▽

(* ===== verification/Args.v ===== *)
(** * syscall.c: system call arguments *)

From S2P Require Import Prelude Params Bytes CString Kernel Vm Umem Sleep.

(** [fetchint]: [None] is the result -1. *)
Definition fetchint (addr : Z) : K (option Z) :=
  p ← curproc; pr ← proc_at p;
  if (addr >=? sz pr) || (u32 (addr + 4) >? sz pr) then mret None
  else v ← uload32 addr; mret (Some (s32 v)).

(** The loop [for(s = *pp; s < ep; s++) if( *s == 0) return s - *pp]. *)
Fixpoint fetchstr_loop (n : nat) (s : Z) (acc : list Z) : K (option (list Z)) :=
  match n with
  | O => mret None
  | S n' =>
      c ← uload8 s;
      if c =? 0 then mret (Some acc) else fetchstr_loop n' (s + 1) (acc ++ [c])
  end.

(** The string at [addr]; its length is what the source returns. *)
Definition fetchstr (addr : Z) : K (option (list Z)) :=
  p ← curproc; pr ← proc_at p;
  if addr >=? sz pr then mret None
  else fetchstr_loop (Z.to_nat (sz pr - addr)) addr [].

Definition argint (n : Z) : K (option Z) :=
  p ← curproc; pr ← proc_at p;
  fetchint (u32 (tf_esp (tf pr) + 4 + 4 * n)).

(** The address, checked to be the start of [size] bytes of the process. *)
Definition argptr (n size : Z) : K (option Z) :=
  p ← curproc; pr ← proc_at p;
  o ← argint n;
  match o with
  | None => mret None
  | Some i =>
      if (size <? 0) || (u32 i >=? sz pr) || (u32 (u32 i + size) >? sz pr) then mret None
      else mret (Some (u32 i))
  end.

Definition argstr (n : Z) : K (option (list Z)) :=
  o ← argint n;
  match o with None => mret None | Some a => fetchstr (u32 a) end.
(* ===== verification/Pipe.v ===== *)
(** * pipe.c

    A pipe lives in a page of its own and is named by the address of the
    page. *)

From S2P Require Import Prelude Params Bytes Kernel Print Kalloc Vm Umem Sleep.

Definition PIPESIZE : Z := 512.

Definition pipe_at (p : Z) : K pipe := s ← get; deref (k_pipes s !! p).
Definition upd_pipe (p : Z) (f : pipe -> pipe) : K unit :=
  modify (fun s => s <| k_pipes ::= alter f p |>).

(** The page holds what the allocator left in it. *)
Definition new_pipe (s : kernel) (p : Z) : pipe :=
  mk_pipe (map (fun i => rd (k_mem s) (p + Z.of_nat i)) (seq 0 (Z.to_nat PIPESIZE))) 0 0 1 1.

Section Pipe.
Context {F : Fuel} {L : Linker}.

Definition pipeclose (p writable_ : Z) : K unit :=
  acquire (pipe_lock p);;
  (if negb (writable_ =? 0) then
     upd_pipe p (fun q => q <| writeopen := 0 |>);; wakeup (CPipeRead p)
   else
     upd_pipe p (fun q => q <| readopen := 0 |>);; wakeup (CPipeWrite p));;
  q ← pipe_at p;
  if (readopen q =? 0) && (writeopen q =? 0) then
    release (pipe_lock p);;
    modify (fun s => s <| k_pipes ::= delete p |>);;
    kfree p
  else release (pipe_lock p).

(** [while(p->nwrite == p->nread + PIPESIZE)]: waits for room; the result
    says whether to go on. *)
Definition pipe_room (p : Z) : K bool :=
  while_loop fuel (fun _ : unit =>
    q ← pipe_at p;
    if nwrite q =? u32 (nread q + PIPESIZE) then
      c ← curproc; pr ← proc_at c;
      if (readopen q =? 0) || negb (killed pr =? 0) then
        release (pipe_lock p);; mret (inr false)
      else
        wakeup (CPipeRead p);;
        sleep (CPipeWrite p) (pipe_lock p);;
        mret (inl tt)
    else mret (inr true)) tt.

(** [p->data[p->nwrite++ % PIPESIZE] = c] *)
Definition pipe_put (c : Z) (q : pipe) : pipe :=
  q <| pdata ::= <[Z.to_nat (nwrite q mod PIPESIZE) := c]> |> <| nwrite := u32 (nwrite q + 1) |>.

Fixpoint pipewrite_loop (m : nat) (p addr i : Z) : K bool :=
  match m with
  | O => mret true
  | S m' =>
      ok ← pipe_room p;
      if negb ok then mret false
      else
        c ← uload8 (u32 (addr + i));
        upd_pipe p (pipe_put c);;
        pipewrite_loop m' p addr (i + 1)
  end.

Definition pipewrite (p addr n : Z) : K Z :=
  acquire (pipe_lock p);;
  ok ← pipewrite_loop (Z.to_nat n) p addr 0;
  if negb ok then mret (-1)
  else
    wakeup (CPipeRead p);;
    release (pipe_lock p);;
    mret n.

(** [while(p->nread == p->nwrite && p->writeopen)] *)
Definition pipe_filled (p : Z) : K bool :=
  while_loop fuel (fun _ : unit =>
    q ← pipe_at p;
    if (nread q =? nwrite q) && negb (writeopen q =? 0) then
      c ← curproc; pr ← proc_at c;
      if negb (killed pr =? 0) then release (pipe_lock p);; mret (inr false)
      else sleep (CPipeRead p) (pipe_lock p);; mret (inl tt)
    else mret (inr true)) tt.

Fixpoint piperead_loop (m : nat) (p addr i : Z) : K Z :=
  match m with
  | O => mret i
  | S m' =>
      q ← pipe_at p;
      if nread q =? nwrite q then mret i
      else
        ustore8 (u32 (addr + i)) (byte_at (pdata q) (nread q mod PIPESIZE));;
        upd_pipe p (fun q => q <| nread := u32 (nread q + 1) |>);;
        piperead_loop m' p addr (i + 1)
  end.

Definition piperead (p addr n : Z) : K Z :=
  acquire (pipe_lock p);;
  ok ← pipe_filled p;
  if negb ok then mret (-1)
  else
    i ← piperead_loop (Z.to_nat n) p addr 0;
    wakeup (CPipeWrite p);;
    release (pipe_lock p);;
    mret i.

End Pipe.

△

Reproduce the material above exactly, beginning at its first line and ending with the line that holds "Definition fetchint (addr". Include nothing else.

Solution to the problem:
(* ===== verification/Args.v ===== *)
(** * syscall.c: system call arguments *)

From S2P Require Import Prelude Params Bytes CString Kernel Vm Umem Sleep.

(** [fetchint]: [None] is the result -1. *)
Definition fetchint (addr : Z) : K (option Z) :=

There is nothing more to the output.